Baal
nytheatre.com review by Bess Rowen
July 20, 2012
A room covered with aluminum foil is an example of the kind of low-budget visual spectacle that characterizes the current production of Bertolt Brecht's early play Baal. For all of the wonderfully translucent effects the play contains, the aural components undercut the wonderful visuals. In other words, I would have liked the play much more if I had heard most of it. Unfortunately, the soundscape made this nearly impossible.
Peter Mellencamp's very modern-sounding translation is combined with Alec Duffy's blocking to highlight the violence in the script. Baal is a narcissistic poet, a drunk who is both a misogynist and a womanizer. Nothing is sacred to him. Throughout the play people are continually blinded by his brilliant poetry, forgiving and ignoring his heinous treatment of others.
Alec Duffy, who serves as both director of this play and artistic director of the JACK performance space in Clinton Hill, utilizes every part of Mimi Lien's dynamic set. The talented actors, led by Jason Quarles as Baal, run, jump, walk, and crawl about the area. The audience members are told ahead of time that the best view comes from standing in the center of the space and moving about to follow the action. With a run time of about 90 minutes, comfortable shoes are suggested.
For those who know Brecht's work, elements of the performance will seem very familiar.
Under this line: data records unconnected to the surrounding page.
(* ===== verification/Ipparse.v ===== *)
(** * The command line of ipconfig: the rest of [kinit/ipconfig/main.c]

    The arguments of the program and of the kernel's [ip=] parameter:
    [parse_addr], [parse_proto], [parse_device], [set_vendor_identifier],
    [bringup_one_dev], [check_autoconfig].  A string is the list of its
    characters; [longjmp(abort_buf, 1)] is the result [Aborted]. *)

From stdpp Require Import base numbers list strings gmap.
From Stdlib Require Import Lia.
From S2P Require Import Prelude Memory Printf Scanf Inet Netdev Bootp Ipconfig.

Inductive result (A : Type) := Ok (a : A) | Aborted.
Arguments Ok {_} _.
Arguments Aborted {_}.

Global Instance result_bind : MBind result := λ A B f r, match r with Ok a => f a | Aborted => Aborted end.

(** ** Parsing *)

(** The call of [inet_aton] on a copy of the string in memory of its own. *)
Definition aton_mem (s : list Z) : mem :=
  mem_set (mem_set (mem_set ∅ 100 (replicate 8 0)) 200 (format_text hhu_format ++ [0])) 300 (s ++ [0]).
Definition aton (s : list Z) : option Z :=
  '(r, m) ← inet_aton 200 100 300 104 (aton_mem s);
  if r =? 0 then None else fst <$> load_le 4 104 m.

Definition parse_addr (ip : list Z) : result Z :=
  match aton ip with Some a => Ok a | None => Aborted end.

Definition parse_proto (ip : list Z) : result Z :=
  let same s := bool_decide (ip = text s) in
  if same "" || same "on" || same "any" then Ok (Z.lor (Z.lor CAP_BOOTP CAP_DHCP) CAP_RARP)
  else if same "both" then Ok (Z.lor CAP_BOOTP CAP_RARP)
  else if same "dhcp" then Ok (Z.lor CAP_BOOTP CAP_DHCP)
  else if same "bootp" then Ok CAP_BOOTP
  else if same "rarp" then Ok CAP_RARP
  else if same "none" || same "static" || same "off" then Ok 0
  else Aborted.

(** [strchr(ip, ':')]: the text before the first colon, and what follows it. *)
Fixpoint cut (ip : list Z) : list Z * option (list Z) :=
  match ip with
  | [] => ([], None)
  | c :: ip => if c =? 58 then ([], Some ip) else let '(f, cp) := cut ip in (c :: f, cp)
  end.

(** [strncpy(dev->hostname, ip, SYS_NMLN - 1); dev->hostname[SYS_NMLN - 1] = '\0';] *)
Definition host_array (ip : list Z) : list Z := take 64 (ip ++ replicate 64 0) ++ [0].

(** The [switch] of [parse_device]. *)
Definition parse_field (opt : Z) (ip : list Z) (d : netdev) : result netdev :=
  if opt =? 0 then a ← parse_addr ip; Ok (set_caps 0 (set_ip_addr a d))
  else if opt =? 1 then a ← parse_addr ip; Ok (set_ip_server a d)
  else if opt =? 2 then a ← parse_addr ip; Ok (set_ip_gateway a d)
  else if opt =? 3 then a ← parse_addr ip; Ok (set_ip_netmask a d)
  else if opt =? 4 then Ok (set_reqhostname (host_array ip) (set_hostname (host_array ip) d))
  else if opt =? 5 then Ok (set_name ip d)
  else if opt =? 6 then c ← parse_proto ip; Ok (set_caps c d)
  else Ok d.

(** [for (opt = 0; ip && *ip; ip = cp, opt++)] *)
Fixpoint parse_fields (fuel : nat) (opt : Z) (ip : list Z) (d : netdev) : result netdev :=
  match fuel with
  | O => Aborted
  | S fuel =>
      match ip with
      | [] => Ok d
      | _ =>
          let '(f, cp) := cut ip in
          if 6 <? opt then Aborted
          else
            d ← (match f with [] => Ok d | _ => parse_field opt f d end);
            match cp with Some ip => parse_fields fuel (opt + 1) ip d | None => Ok d end
      end
  end.

Fixpoint strip (p ip : list Z) : option (list Z) :=
  match p, ip with
  | [], _ => Some ip
  | c :: p, b :: ip => if c =? b then strip p ip else None
  | _, [] => None
  end.

(** [parse_device]: the device, whether [bringup_first] has been set, and
    whether one device is meant (1) or every one that [add_all_devices] finds
    in /sys (0). *)
Definition parse_device (d : netdev) (ip : list Z) : result (netdev * bool * Z) :=
  let '(ip, is_ip) :=
    match strip (text "ip=") ip with
    | Some ip => (ip, true)
    | None => match strip (text "nfsaddrs=") ip with Some ip => (ip, true) | None => (ip, false) end
    end in
  '(d, first) ←
    (match cut ip with
     | (_, None) => if is_ip : bool then c ← parse_proto ip; Ok (set_caps c d, true) else Ok (set_name ip d, false)
     | (_, Some _) => d ← parse_fields (S (length ip)) 0 ip d; Ok (d, false)
     end);
  if bool_decide (name d = []) || bool_decide (name d = text "all") then Ok (d, true, 0) else Ok (d, first, 1).

Definition set_vendor_identifier (id : list Z) : result (list Z) :=
  if 255 <=? Z.of_nat (length id) then Aborted else Ok (60 :: u8 (Z.of_nat (length id)) :: id).

(** ** Bringing up *)

(** [strcpy] into an array of the device. *)
Definition strcpy_array (old new : list Z) : list Z := overwrite old (takewhile_nz new ++ [0]).

Definition merge_template (t d : netdev) : netdev :=
  let take_addr (get : netdev → Z) set d := if negb (get t =? INADDR_NONE) then set (get t) d else d in
  let d := take_addr ip_addr set_ip_addr d in
  let d := take_addr ip_server set_ip_server d in
  let d := take_addr ip_gateway set_ip_gateway d in
  let d := take_addr ip_netmask set_ip_netmask d in
  let d := take_addr ns0 set_ns0 d in
  let d := take_addr ns1 set_ns1 d in
  let d := if bool_decide (takewhile_nz (hostname t) = []) then d else set_hostname (strcpy_array (hostname d) (hostname t)) d in
  let d := if bool_decide (takewhile_nz (reqhostname t) = []) then d else set_reqhostname (strcpy_array (reqhostname d) (reqhostname t)) d in
  set_caps (Z.land (caps d) (caps t)) d.

(** [bringup_device]: [up_ok] is the success of [netdev_up]. *)
Definition bringup_device (e : env) (up_ok : bool) (junk : option (Z * Z)) (d : netdev) (slist : list state) (g : globals) : list state * globals :=
  if up_ok then
    if negb (caps d =? 0) then (snd (add_one_dev junk (clock e) d slist), g)
    else (slist, snd (complete_device e d g))
  else (slist, g).

Definition bringup_one_dev (e : env) (up_ok : bool) (junk : option (Z * Z)) (template d : netdev) (slist : list state) (g : globals) : list state * globals :=
  bringup_device e up_ok junk (merge_template template d) slist g.

Definition check_autoconfig (slist : list state) (g : globals) : result Z :=
  if (Z.of_nat (length slist) =? 0) && (configured g =? 0) then Aborted
  else Ok (Z.of_nat (length (filter (λ s, caps (dev s) ≠ 0) slist))).

(** ** What the parameter means *)

Lemma cp_byte a i : in_u 8 (cp a i).
Proof. apply wrapu_range. lia. Qed.

Lemma aton_ntoa a : in_u 32 a → aton (my_inet_ntoa a) = Some a.
Proof.
  intros Ha. unfold aton, my_inet_ntoa. set (t := dotted _ _ _ _).
  destruct (dotted_chars (cp a 0) (cp a 1) (cp a 2) (cp a 3) (cp_byte a 0) (cp_byte a 1) (cp_byte a 2) (cp_byte a 3)) as (Hb & Hnz & Hl). fold t in Hb, Hnz, Hl.
  assert (∀ b n, mapped (mem_set (mem_set ∅ 100 (replicate 8 0)) 200 (format_text hhu_format ++ [0])) b n → mapped (aton_mem t) b n) as Hmap
    by (intros; by apply mapped_set).
  rewrite (aton_run 200 100 (aton_mem t) 300 104 (cp a 0) (cp a 1) (cp a 2) (cp a 3)).
  - cbn [mbind option_bind]. change (1 =? 0) with false. cbv iota.
    rewrite (load_le_ok [cp a 0; cp a 1; cp a 2; cp a 3] _ 104) by apply mem_set_at. simpl fmap. f_equal. by apply le_val_cp.
  - apply cp_byte.
  - apply cp_byte.
  - apply cp_byte.
  - apply cp_byte.
  - by apply cstr_set.
  - apply cstr_set_ne; [by_eval |]. change (Z.of_nat (length (format_text hhu_format))) with 19. lia.
  - lia.
  - apply Hmap. by_eval.
  - unfold apart. lia.
  - unfold apart. lia.
  - apply Hmap. by_eval.
Qed.

Lemma cut_field f rest : 58 ∉ f → cut (f ++ 58 :: rest) = (f, Some rest).
Proof.
  induction f as [| c f IH]; intros Hf; [done |]. apply not_elem_of_cons in Hf as [Hc Hf]. cbn [app cut].
  rewrite (proj2 (Z.eqb_neq c 58)) by done. by rewrite IH.
Qed.

Lemma cut_last f : 58 ∉ f → cut f = (f, None).
Proof.
  induction f as [| c f IH]; intros Hf; [done |]. apply not_elem_of_cons in Hf as [Hc Hf]. cbn [cut].
  rewrite (proj2 (Z.eqb_neq c 58)) by done. by rewrite IH.
Qed.

(** A field, which may be empty, and its effect. *)
Definition field_effect (opt : Z) (f : list Z) (d : netdev) : result netdev :=
  match f with [] => Ok d | _ => parse_field opt f d end.

Lemma parse_fields_field fuel opt f rest d d' : 58 ∉ f → opt <= 6 → field_effect opt f d = Ok d' →
  parse_fields (S fuel) opt (f ++ 58 :: rest) d = parse_fields fuel (opt + 1) rest d'.
Proof.
  intros Hf Ho He. cbn [parse_fields]. assert (∃ c t, f ++ 58 :: rest = c :: t) as (c & t & E) by (destruct f; by eexists _, _).
  rewrite E, <- E, cut_field by done. rewrite (proj2 (Z.ltb_ge _ _)) by lia. fold (field_effect opt f d). by rewrite He.
Qed.

Lemma parse_fields_last fuel opt f d : 58 ∉ f → f ≠ [] → opt <= 6 → parse_fields (S fuel) opt f d = (d ← parse_field opt f d; Ok d).
Proof.
  intros Hf Hn Ho. destruct f as [| c f]; [done |]. cbn [parse_fields]. rewrite cut_last by done.
  rewrite (proj2 (Z.ltb_ge _ _)) by lia. done.
Qed.

(** An optional address: its text and its effect. *)
Definition addr_text (o : option Z) : list Z := from_option my_inet_ntoa [] o.
Definition addr_effect (set : Z → netdev → netdev) (o : option Z) (d : netdev) : netdev := from_option (λ a, set a d) d o.

Lemma dotted_no_colon a : 58 ∉ my_inet_ntoa a.
Proof.
  unfold my_inet_ntoa, dotted. assert (∀ i, 58 ∉ dec (cp a i)) as H.
  { intros i Hin. destruct (dec_byte _ (cp_byte a i)) as (Hf & _). rewrite Forall_forall in Hf. by apply Hf in Hin as (Hd & _). }
  rewrite !elem_of_app, !elem_of_cons, !elem_of_app, !elem_of_cons, !elem_of_app, !elem_of_cons. naive_solver.
Qed.

Lemma addr_text_no_colon o : 58 ∉ addr_text o.
Proof. destruct o; [apply dotted_no_colon | apply not_elem_of_nil]. Qed.

Lemma my_inet_ntoa_nonempty a : my_inet_ntoa a ≠ [].
Proof.
  intros E%(f_equal length). destruct (dotted_chars _ _ _ _ (cp_byte a 0) (cp_byte a 1) (cp_byte a 2) (cp_byte a 3)) as (_ & _ & Hl).
  unfold my_inet_ntoa in E. simpl in E. lia.
Qed.

Lemma addr_field opt o d set : from_option (in_u 32) True o →
  (∀ ip, parse_field opt ip d = (a ← parse_addr ip; Ok (set a d))) → field_effect opt (addr_text o) d = Ok (addr_effect set o d).
Proof.
  intros Ho Hp. destruct o as [a |]; [| done]. simpl. unfold field_effect.
  destruct (my_inet_ntoa a) as [| c t] eqn:E; [by apply my_inet_ntoa_nonempty in E |]. rewrite <- E, Hp. unfold parse_addr. by rewrite aton_ntoa.
Qed.

Lemma host_field h d : field_effect 4 h d = Ok match h with [] => d | _ => set_reqhostname (host_array h) (set_hostname (host_array h) d) end.
Proof. by destruct h. Qed.

Lemma device_field n d : field_effect 5 n d = Ok match n with [] => d | _ => set_name n d end.
Proof. by destruct n. Qed.

Lemma parse_proto_chars p c : parse_proto p = Ok c → 58 ∉ p.
Proof.
  unfold parse_proto. intros H. cbv zeta in H.
  repeat match type of H with
  | context [bool_decide (p = ?t)] => destruct (decide (p = t)) as [-> | ?]; [by_eval | rewrite (bool_decide_false (p = t)) in H by done]
  end. done.
Qed.

(** The device that the seven fields of the parameter describe. *)
Definition described (d : netdev) (client server gateway netmask : option Z) (host device : list Z) (c : Z) : netdev :=
  let d := addr_effect (λ a d, set_caps 0 (set_ip_addr a d)) client d in
  let d := addr_effect set_ip_server server d in
  let d := addr_effect set_ip_gateway gateway d in
  let d := addr_effect set_ip_netmask netmask d in
  let d := match host with [] => d | _ => set_reqhostname (host_array host) (set_hostname (host_array host) d) end in
  let d := match device with [] => d | _ => set_name device d end in
  set_caps c d.

(** The kernel's parameter
    [ip=client:server:gateway:netmask:host:device:protocol] is understood: for
    all addresses (each may be missing), every host and device name without a
    colon (or none) and every known protocol, the device gets exactly these
    values; without a device, or with the device "all", every device is
    meant. *)
Theorem ip_parameter d client server gateway netmask host device proto c :
  Forall (from_option (in_u 32) True) [client; server; gateway; netmask] → 58 ∉ host → 58 ∉ device →
  parse_proto proto = Ok c → proto ≠ [] →
  let d' := described d client server gateway netmask host device c in
  parse_device d (text "ip=" ++ addr_text client ++ 58 :: addr_text server ++ 58 :: addr_text gateway ++ 58 :: addr_text netmask ++ 58 ::
                  host ++ 58 :: device ++ 58 :: proto) =
  Ok (if bool_decide (name d' = []) || bool_decide (name d' = text "all") then (d', true, 0) else (d', false, 1)).
Proof.
  intros Ha Hh Hd Hp Hne d'. rewrite !Forall_cons in Ha. destruct Ha as (A0 & A1 & A2 & A3 & _). unfold parse_device.
  set (ip := addr_text client ++ _). assert (strip (text "ip=") (text "ip=" ++ ip) = Some ip) as -> by done.
  assert (cut ip = (addr_text client, Some (addr_text server ++ 58 :: addr_text gateway ++ 58 :: addr_text netmask ++ 58 :: host ++ 58 :: device ++ 58 :: proto))) as ->
    by (apply cut_field, addr_text_no_colon).
  assert (parse_fields (S (length ip)) 0 ip d = Ok d') as ->; [| simpl; by destruct (_ || _)].
  assert (∃ k, length ip = 6 + k)%nat as [k ->].
  { exists (length ip - 6)%nat. unfold ip. rewrite !length_app; cbn [length]. rewrite !length_app; cbn [length]. rewrite !length_app; cbn [length].
    rewrite !length_app; cbn [length]. rewrite !length_app; cbn [length]. rewrite !length_app; cbn [length]. lia. }
  unfold ip. change (S (6 + k)) with (S (S (S (S (S (S (S k))))))).
  erewrite parse_fields_field; [| apply addr_text_no_colon | lia | by apply (addr_field 0 client d (λ a d, set_caps 0 (set_ip_addr a d)))].
  erewrite parse_fields_field; [| apply addr_text_no_colon | lia | by apply (addr_field 1 server _ set_ip_server)].
  erewrite parse_fields_field; [| apply addr_text_no_colon | lia | by apply (addr_field 2 gateway _ set_ip_gateway)].
  erewrite parse_fields_field; [| apply addr_text_no_colon | lia | by apply (addr_field 3 netmask _ set_ip_netmask)].
  erewrite parse_fields_field; [| done | lia | apply (host_field host)].
  erewrite parse_fields_field; [| done | lia | apply (device_field device)].
  rewrite parse_fields_last by (done || lia || by eapply parse_proto_chars). unfold parse_field. change (0 + 1 + 1 + 1 + 1 + 1 + 1) with 6.
  cbn [Z.eqb]. rewrite Hp. done.
Qed.

(** ["ip=192.168.1.10::192.168.1.1::box:eth0:dhcp"] *)
Lemma ip_parameter_witness :
  let d' := described example_dev (Some inet_demo) None (Some (le [192; 168; 1; 1])) None (text "box") (text "eth0") 3 in
  parse_device example_dev (text "ip=" ++ addr_text (Some inet_demo) ++ 58 :: [] ++ 58 :: addr_text (Some (le [192; 168; 1; 1])) ++ 58 :: [] ++ 58 ::
                  text "box" ++ 58 :: text "eth0" ++ 58 :: text "dhcp") = Ok (d', false, 1).
Proof.
  apply (ip_parameter example_dev (Some inet_demo) None (Some (le [192; 168; 1; 1])) None (text "box") (text "eth0") (text "dhcp") 3);
    [by repeat constructor | by_eval | by_eval | vm_compute; reflexivity | done].
Defined.

Example parameter_text : text "ip=192.168.1.10::192.168.1.1::box:eth0:dhcp" =
  text "ip=" ++ addr_text (Some inet_demo) ++ 58 :: [] ++ 58 :: addr_text (Some (le [192; 168; 1; 1])) ++ 58 :: [] ++ 58 ::
    text "box" ++ 58 :: text "eth0" ++ 58 :: text "dhcp".
Proof. vm_compute. reflexivity. Qed.

(** An eighth field is refused, but a final colon is not a field. *)
Example too_many_fields : parse_device example_dev (text "ip=::::h:eth0:dhcp:x") = Aborted.
Proof. vm_compute. reflexivity. Qed.
Example final_colon : match parse_device example_dev (text "ip=::::h:eth0:dhcp:") with Ok (_, _, r) => r = 1 | Aborted => False end.
Proof. vm_compute. reflexivity. Qed.
(* ===== verification/RunInit.v ===== *)
(** * Switching to the real root: [kinit/run-init/runinitlib.c]

    [run_init] deletes everything in the initramfs, moves the new root over it
    and starts init.  The name space is a tree of files and directories, each
    with the device it is on (a mount point is a directory on another device
    than its parent); a system call that can fail asks an oracle.

    The theorems: whatever fails, nothing on another device than the initial
    root is touched, and nothing at all is deleted unless the root is a ramfs
    or tmpfs and the new root is on another device; without failures exactly
    the mount points are left. *)

From stdpp Require Import base numbers list strings.
From Stdlib Require Import Lia.
From S2P Require Import Prelude.

#[local] Set Warnings "-register-all".

Definition ENOENT : Z := 2.
Definition EACCES : Z := 13.
Definition ENOTDIR : Z := 20.
Definition EISDIR : Z := 21.
Definition ENOTEMPTY : Z := 39.
Definition TMPFS_MAGIC : Z := 0x01021994.
Definition RAMFS_MAGIC : Z := 0x858458f6.

Inductive node := File (st_dev : Z) | Dir (st_dev : Z) (entries : list (string * node)).
Abbreviation path := (list string).

Definition dev_of (n : node) : Z := match n with File d | Dir d _ => d end.
(** The first pass: the words are counted, memory and array are not touched. *)
Lemma count_words s : ∀ fuel m vmax v p i cur,
  cstr m p s → Forall ascii s → (length s < fuel)%nat → v + Z.of_nat (length s) + 1 < vmax →
  split_loop fuel vmax v p (bool_decide (cur = None)) None m =
    Some ((v + Z.of_nat (length (scan_words i cur s)), None), m).
Proof.
  induction s as [| b s IH]; intros fuel m vmax v p i cur Hs Ha Hf Hv; (destruct fuel as [| fuel]; [simpl in Hf; lia |]); cbn [split_loop];
    rewrite (proj2 (Z.ltb_lt _ _)) by lia.
  - apply cstr_nil in Hs. erewrite bind_ok by by apply loadc_ok. change (s8 0) with 0. rewrite isspace_nul. unfold lift. cbn [fmap option_fmap option_map].
    erewrite bind_ok by done. cbn [negb orb andb]. change (0 =? 0) with true. cbn [negb orb andb].
    destruct cur as [[o w] |]; [rewrite bool_decide_false by done | rewrite bool_decide_true by done]; cbn [negb]; simpl; unfold mbind, st_bind, mret, st_ret; do 3 f_equal; lia.
  - apply cstr_cons in Hs as (Hb & Hnz & Hs). apply Forall_cons in Ha as [Hab Ha]. destruct (ascii_char b Hab) as (Es & _ & sp & Hsp & Espace).
    erewrite bind_ok by by apply loadc_ok. rewrite Es. unfold lift. rewrite Hsp. cbn [fmap option_fmap option_map]. erewrite bind_ok by done.
    rewrite Espace, (proj2 (Z.eqb_neq b 0)) by done. rewrite orb_false_r. simpl length in *. cbn [scan_words].
    assert (∀ cur', bool_decide (cur' = None) = is_space b → ∀ v', v <= v' <= v + 1 →
      split_loop fuel vmax v' (p + 1) (is_space b) None m = Some ((v' + Z.of_nat (length (scan_words (i + 1) cur' s)), None), m)) as Hnext.
    { intros cur' <- v' Hv'. apply IH; [done | done | lia | lia]. }
    destruct (is_space b) eqn:Eb; cbn [andb].
    + destruct cur as [[o w] |]; [rewrite bool_decide_false by done | rewrite bool_decide_true by done]; cbn [negb]; simpl.
      * unfold mbind, st_bind, mret, st_ret. rewrite (Hnext None) by (done || lia). do 3 f_equal. lia.
      * unfold mbind, st_bind, mret, st_ret. rewrite (Hnext None) by (done || lia). done.
    + destruct cur as [[o w] |]; [rewrite bool_decide_false by done | rewrite bool_decide_true by done]; simpl;
        unfold mbind, st_bind, mret, st_ret; (erewrite Hnext; [done | done | lia]).
Qed.

(** Where the words are. *)
Lemma scan_words_some s : ∀ i o w, (1 <= length (scan_words i (Some (o, w)) s))%nat.
Proof.
  induction s as [| c s IH]; intros i o w; simpl; [lia |]. destruct (is_space c); [simpl; lia | apply IH].
Qed.

Lemma scan_words_bounds s : ∀ i cur o w, (o, w) ∈ scan_words i cur s → (∀ o' w', cur = Some (o', w') → o' + Z.of_nat (length w') = i) →
  (match cur with Some (o', _) => o' | None => i end) <= o ∧ o + Z.of_nat (length w) <= i + Z.of_nat (length s).
Proof.
  induction s as [| c s IH]; intros i cur o w Hin Hcur; simpl in Hin |- *.
  - destruct cur as [[o' w'] |]; [| by apply elem_of_nil in Hin]. apply list_elem_of_singleton in Hin as [= -> ->]. specialize (Hcur _ _ eq_refl). lia.
  - destruct (is_space c).
    + apply elem_of_app in Hin as [Hin | Hin].
      * destruct cur as [[o' w'] |]; [| by apply elem_of_nil in Hin]. apply list_elem_of_singleton in Hin as [= -> ->]. specialize (Hcur _ _ eq_refl). lia.
      * apply IH in Hin as [? ?]; [| done]. destruct cur as [[o' w'] |]; [specialize (Hcur _ _ eq_refl) |]; lia.
    + destruct cur as [[o' w'] |].
      * apply IH in Hin as [? ?]; [lia |]. intros ? ? [= <- <-]. specialize (Hcur _ _ eq_refl). rewrite length_app. simpl. lia.
      * apply IH in Hin as [? ?]; [lia |]. intros ? ? [= <- <-]. simpl. lia.
Qed.

Lemma same_outside_insert a n m x v : a <= x < a + n → same_outside a n m (<[x := v]> m).
Proof. intros Hx k Hk. apply lookup_insert_ne. lia. Qed.

(** The state of the second pass: the word that has begun is at its place, and
    the array points to it. *)
Definition begun (m : mem) (l : list Z) (p0 i v : Z) (cur : option (Z * list Z)) : Prop :=
  match cur with
  | Some (o, w) => mem_at m (p0 + o) w ∧ Forall (λ b, b ≠ 0) w ∧ o + Z.of_nat (length w) = i ∧ l !! Z.to_nat v = Some (p0 + o)
  | None => True
  end.

(** What it has done: the words are strings, and the array points to them. *)
Record filled (m : mem) (l : list Z) (p0 i n v : Z) (ws : list (Z * list Z)) (m' : mem) (l' : list Z) : Prop := {
  fi_length : length l' = length l;
  fi_before : ∀ j, (j < Z.to_nat v)%nat → l' !! j = l !! j;
  fi_words : ∀ k o w, ws !! k = Some (o, w) → l' !! (Z.to_nat v + k)%nat = Some (p0 + o) ∧ cstr m' (p0 + o) w;
  fi_memory : same_outside (p0 + i) n m m';
}.

Lemma filled_weaken m l p0 i n v ws m' l' l0 m0 : filled m l p0 (i + 1) n v ws m' l' → 0 <= n →
  length l = length l0 → (∀ j, (j < Z.to_nat v)%nat → l !! j = l0 !! j) → same_outside (p0 + i) (n + 1) m0 m →
  filled m0 l0 p0 i (n + 1) v ws m' l'.
Proof.
  intros [Hl Hb Hw Hm] Hn E Hbb Hmm. split; [by rewrite Hl | intros j Hj; rewrite Hb by done; by apply Hbb | done |].
  eapply same_outside_trans; [done | done | lia | lia].
Qed.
Perhaps the most obviously Brechtian touch is the way the actors assist each other with the technical elements of the show, making the mechanisms of the stage effects visible. The characters themselves exist in the general Brechtian theme of highlighting the dark side of human nature, but this early play has not yet come to the point of making a clear statement about these traits.
The play is dark and tragic without much to balance it out. Amith Chandrashaker's lighting helps add to the haunting visuals, which is what the audience must rely on if they cannot hear what is occurring. The music, done by Steven Leffue with drummers from the Kaoru Watanabe Taiko Center, is fitting, but there is the problem of balance. The volume is so high, especially with a large drum in the small space, that the sound itself becomes violent. Just as the general rule in lighting design is that you need to see the actors, the general rule in sound design should be that you need to hear them.
Instead the production actually works against the actors' voices and their performances. As it stands, as good as the Hoi Polloi theater company's team is, the play itself is a hard sell. With physical, aural, and thematic violence, the piece is a very heavy 90 minutes with no real closure. For those interested in Brecht, it is a great example of a contemporary theater company doing a very contemporary production of his work. Yet this production falls into a trap of allowing some of the conceptual interpretations of the play block the audience from being able to experience the play itself.